Geistervölker, meaning “ghost populations”, revolved around the topic of pandemics, the transmission of viruses, and their relation to global trade and the current economic, microbiological, and ecological crises. In Geistervölker, fragmented, monstrous, wonderful, carnivalesque bodies of people, animals, and plants were populating installations and collages. Highlighting the stories behind world history, they helped to trace the origins and spread of pandemics and to reveal their link to a global economy that is based on social injustice and extraction facilitated by colonial structures and legal mechanisms and late capitalism. Rats, flies, bats, crows, worms, snails, pigeons, and spiders appeared in various forms in sculptures, textiles, videos as well as a podcast series, following humans, cohabitating in our bodies or becoming images in themselves. They stood not simply as carriers of disease but rather as powerful, potent images of the dangerous limitations of the anthropocentric view that still determines how we act as a species. I was trying to find forms to address these topics, inviting the visitors to examine conditions that are hard to bear.

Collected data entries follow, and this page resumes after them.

(* ===== verification/Css.v ===== *)
(** * CSS selectors: the engine behind [querySelector] in the Jest suite

    [src/tests/profile.test.js] queries the document jsdom builds from
    [index.html] with selectors such as ['#nav-links a[role="menuitem"]'],
    ['.hero-cta .btn'] or ['link[rel="stylesheet"][href*="style.css"]'].
    This file models the fragment of Selectors Level 4 those selectors use:
    a compound selector is a list of simple selectors (type, class, ID,
    attribute presence, [=], [^=] and [*=]) that an element must all match;
    a complex selector is a list of compound selectors joined by descendant
    combinators.  Matching goes from right to left, as engines do: the last
    compound on the element, then each earlier one on some ancestor further
    up the [parentNode] chain.  [querySelectorAll] returns the matches in
    tree order, and the element-scoped form keeps the descendants of the
    element only, the selector still being matched against the whole
    document (the Selectors API's scoping). *)

From S2P Require Import Prelude Dom SmoothScroll.
From Stdlib Require Import Ascii.
Import SmoothScroll.SmoothScroll.

Module Css.

Inductive simple :=
  | SType (t : string)             (** [t] *)
  | SClass (c : string)            (** [.c] *)
  | SId (i : string)               (** [#i] *)
  | SAttr (a : string)             (** [[a]] *)
  | SAttrEq (a v : string)         (** [[a="v"]] *)
  | SAttrPrefix (a v : string)     (** [[a^="v"]] *)
  | SAttrSubstr (a v : string).    (** [[a*="v"]] *)

Definition compound : Type := list simple.

(** Compound selectors joined by descendant combinators, leftmost first. *)
Definition complex : Type := list compound.

(** [t] occurs in [s]. *)
Fixpoint str_includes (s t : string) : bool :=
  String.prefix t s ||
  match s with
  | EmptyString => false
  | String _ s' => str_includes s' t
  end.

(** [[a^=v]] and [[a*=v]] with an empty [v] represent nothing
    (Selectors 4, 6.2). *)
Definition simple_matches (nd : node) (s : simple) : bool :=
  match s with
  | SType t => bool_decide (tagName nd = t)
  | SClass c => ClassList.contains c (classList nd)
  | SId i => bool_decide (attributes nd !! "id" = Some i)
  | SAttr a => match attributes nd !! a with Some _ => true | None => false end
  | SAttrEq a v => bool_decide (attributes nd !! a = Some v)
  | SAttrPrefix a v =>
      match attributes nd !! a with Some w => negb (String.eqb v "") && String.prefix v w | None => false end
  | SAttrSubstr a v =>
      match attributes nd !! a with Some w => negb (String.eqb v "") && str_includes w v | None => false end
  end.

Definition compound_matches (d : document) (c : compound) (e : nat) : bool :=
  match nodes d !! e with
  | Some nd => forallb (simple_matches nd) c
  | None => false
  end.

(** The [parentNode] chain of [e], nearest first, at most [fuel] long. *)
Fixpoint ancestors (fuel : nat) (d : document) (e : nat) : list nat :=
  match fuel with
  | O => []
  | S f =>
      match nodes d !! e ≫= parentNode with
      | Some p => p :: ancestors f d p
      | None => []
      end
  end.

(** The compounds left of the last one, from right to left, against the
    ancestor chain: each is tried on the nearest ancestor first, and the
    search backtracks to a farther one when the rest fails. *)
Fixpoint match_chain (d : document) (rest : list compound) (chain : list nat) : bool :=
  match rest, chain with
  | [], _ => true
  | _ :: _, [] => false
  | c :: rest', a :: chain' =>
      (compound_matches d c a && match_chain d rest' chain') || match_chain d rest chain'
  end.

Definition sel_matches (d : document) (sel : complex) (e : nat) : bool :=
  match rev sel with
  | [] => false
  | c :: rest => compound_matches d c e && match_chain d rest (ancestors (length (order d)) d e)
  end.

(** [document.querySelectorAll(sel)] and [document.querySelector(sel)]. *)
Definition querySelectorAll (d : document) (sel : complex) : list nat :=
  filter (fun e => sel_matches d sel e = true) (order d).

Definition querySelector (d : document) (sel : complex) : option nat := head (querySelectorAll d sel).

(** [root.querySelectorAll(sel)] and [root.querySelector(sel)]. *)
Definition el_querySelectorAll (d : document) (root : nat) (sel : complex) : list nat :=
  filter (fun e => sel_matches d sel e && is_ancestor (length (order d)) d root e = true) (order d).

Definition el_querySelector (d : document) (root : nat) (sel : complex) : option nat :=
  head (el_querySelectorAll d root sel).

(** ** Parsing selectors

    The tokens of CSS Syntax the selectors of the suite are made of: an
    ident sequence (no escapes), a hash token, [.], [[], []], the match
    operators, a string token in double quotes (no escapes) and white space.
    A string that does not parse in this grammar is a [SyntaxError]
    ([None]).  Combinators other than the descendant one, selector lists,
    pseudo-classes, the universal selector and white space inside [[...]]
    are outside the fragment and are rejected here too. *)

Definition dq : ascii := "034".

Definition is_ws (c : ascii) : bool :=
  match nat_of_ascii c with 9%nat | 10%nat | 12%nat | 13%nat | 32%nat => true | _ => false end.

Fixpoint skip_ws (s : string) : string :=
  match s with
  | String c r => if is_ws c then skip_ws r else s
  | EmptyString => EmptyString
  end.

What are you working on at the moment?

I’m working on a movie which aims to capture the visual characteristics of psychedelic drugs, bringing these substances out of the shadow created by illegality and specialisms. I will use the figure of the devil and the witch with their historical substance as metaphors to play with this theme in a film by focusing on their use as a political instrument for subordination and terror. In the world of the witches trees walk and plants talk. The power of women and the loss of control psychedelics involves, is anathema to the devil who was brought back to prominence in the early years of colonialism both in Europe and the New World for the purpose to denounce them as works of his own. The movie will also show how contemporary neuroscience seeks to instrumentalize psychedelic plants that western colonialism once sought to eradicate and now believes to be the cure of the ills of its modern state, depression and addiction have created. A new industry projected to be worth Euro 10bn by 2027 is turning to the Southern world again for the raw materials that are threatened with extinction from the over-picking that comes with bio-piracy. This will be part 3 of a film and in all parts the shapeshifting devil provides continuity. In part 1 The Devil Opens a Nightschool to Teach the Secrets of Success and Failure made in 2015 the curriculum includes two types of drug: Heroin, as a legacy to the world of the wars in Vietnam and then Afghanistan, and Crystal Meth. As an evangelist-type preacher the devil proselytises on winners, losers and comfort; there had to be losers but no reason they should not have comfort of drugs. The 2nd part from 2020 is called The Devil and the Uncle. It is a sculpture with 3 figures, which are the devil having taken the form of Dr Sigmund Freud and at the same time for different situations and purposes, as a warrior in the War on Drugs, and of the mythological Tio (Uncle), a figure created by Andean people as the protector of all mines. Each day before work miners make him offerings and talk of coca as against cocaine, the primitive and the modern while the Devil is a participant in both ends of the cocaine business. The meeting takes place in Bolivia just before the fascistic coup of 2019 and the work is accompanied by an audio piece which tells the story of these figures there at that time.